Lighthizer could also help the Trump administration sell its trade policies to Congress, something that has proved tough for President Barack Obama’s administration, which struggled to overcome opposition on the Hill to TPP and its European counterpart, the Transatlantic Trade and Investment Partnership.

Charles Blum, a former assistant trade representative who worked with Lighthizer during the Reagan years, said he can do a better job selling trade deals to a skeptical audience. “Public diplomacy of the government, in particularly at USTR, has been abysmal,” Blum told FP. “We have not sold these deals to anyone who disagreed with them.”

Republicans on the Hill have largely kept quiet since Lighthizer was announced on Jan. 3. Sen. Orrin Hatch (R-Utah), the chair of the Senate Finance Committee and a backer of TPP, said only that he expects a “vigorous discussion” when Lighthizer comes before his panel.

Meanwhile, some rust-belt Democrats who share Trump’s concerns about the perils of free trade seem enthused by Lighthizer. Sen. Sherrod Brown (D-Ohio) said Lighthizer was capable of carrying out Trump’s policies, “including withdrawing from the Trans-Pacific Partnership, renegotiating NAFTA, and resetting the U.S.-China trade relationship.”

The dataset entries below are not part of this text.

(** A command ends for a reason that was seen. Its handle reports a status only if
    the status file held it, or a kill when its group was let go or had no live member;
    it waits while the group lives; it stops waiting at the first turn that has either;
    and a command's result shows a signal that ended it, whether the shell told of it or
    the sentinel itself died of it, and its exit code otherwise. *)
Theorem command_end :
  (forall turns status, wait turns = Some (Ok status) -> exists t, t ∈ turns /\
    (recorded_status (first_file t) = Some status \/ recorded_status (last_file t) = Some status \/
     status = killed_status /\ (pinned t = false \/ alive t = Ok false))) /\
  (forall turns t, (forall u, u ∈ turns -> wait_turn u = None) -> wait (turns ++ [t]) = wait_turn t) /\
  (forall t, wait_turn t = None <-> recorded_status (first_file t) = None /\ pinned t = true /\ alive t = Ok true) /\
  (forall file status, recorded_status file = Some status -> exists c, status = ExitCode c /\ 0 <= c < 256) /\
  (forall t c d, let r := exec_result t (ExitCode c) d in
    exit_code r = Some c /\ res_termination r = t /\ forall n, res_signal r = Some n <-> 1 <= n <= 64 /\ c = 128 + n) /\
  (forall t n d, let r := exec_result t (ExitSignal n) d in exit_code r = None /\ res_signal r = Some n /\ success r = false).
Proof.
  split_and!.
  - induction turns as [|t turns IH]; intros status; [done|]. cbn. destruct (wait_turn t) as [o|] eqn:Ht.
    + intros [= ->]. exists t. split; [by left|]. unfold wait_turn in Ht. destruct (recorded_status (first_file t)) eqn:Hr.
      * left. congruence.
      * right. destruct (pinned t); cbn in Ht; [|right; split; [congruence|by left]].
        destruct (alive t) as [[]|]; [done| |done]. destruct (recorded_status (last_file t)); cbn in Ht;
          [left; congruence|right; split; [congruence|by right]].
    + intros Hw. destruct (IH status Hw) as (u & Hu & ?). exists u. split; [by right|done].
  - induction turns as [|u turns IH]; intros t Hn; cbn.
    + by destruct (wait_turn t).
    + rewrite Hn by (by left). apply IH. intros v Hv. apply Hn. by right.
  - intros t. unfold wait_turn. destruct (recorded_status (first_file t)); [naive_solver|]. destruct (pinned t); cbn; [|naive_solver].
    destruct (alive t) as [[]|]; naive_solver.
  - intros [text|] status; [|done]. cbn. destruct (parse_uint 256 (trim text)) as [c|] eqn:Hp; [|done]. intros [= <-].
    exists c. split; [done|]. by apply parse_uint_range in Hp.
  - intros t c d. cbn. destruct (from_shell_status_spec t (Some c) d) as (He & Ht & Hs & _). split_and!; [done|done|].
    intros n. rewrite Hs. split; intros [? ?]; (split; [done|]); congruence.
  - intros t n d. split_and!; [done|done|]. unfold success. cbn. by destruct t.
Qed.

Even Sen. Elizabeth Warren (D-Mass.), perhaps the most vocal critic of Trump’s economic policies among Democrats, appears ready to give Lighthizer a chance. “We need to dramatically reorient our trade policy so it helps working families, not giant multinational corporations. I plan to ask Mr. Lighthizer whether he shares that goal and has a plan for achieving it,” Warren said.

Lighthizer’s fight against trade violations doesn’t always go his way. His negotiated agreements to limit steel dumping, for instance, were eventually found to violate WTO rules. But he thinks some form of that playbook, combining negotiations with a more aggressive use of existing legal remedies, could be used to push back a lot more against Chinese abuses than the last two U.S. administrations have done.

As Trump’s economic team and his trade policies start to take shape, even Democrats seem appreciative that Lighthizer carries a scalpel, and not a sledgehammer, to fix what he views as the ills of trade.

He has “relevant experience and has shown some concerns in areas I share,” Bernstein said. “I’m not optimistic yet. I’m hoping to be optimistic later.”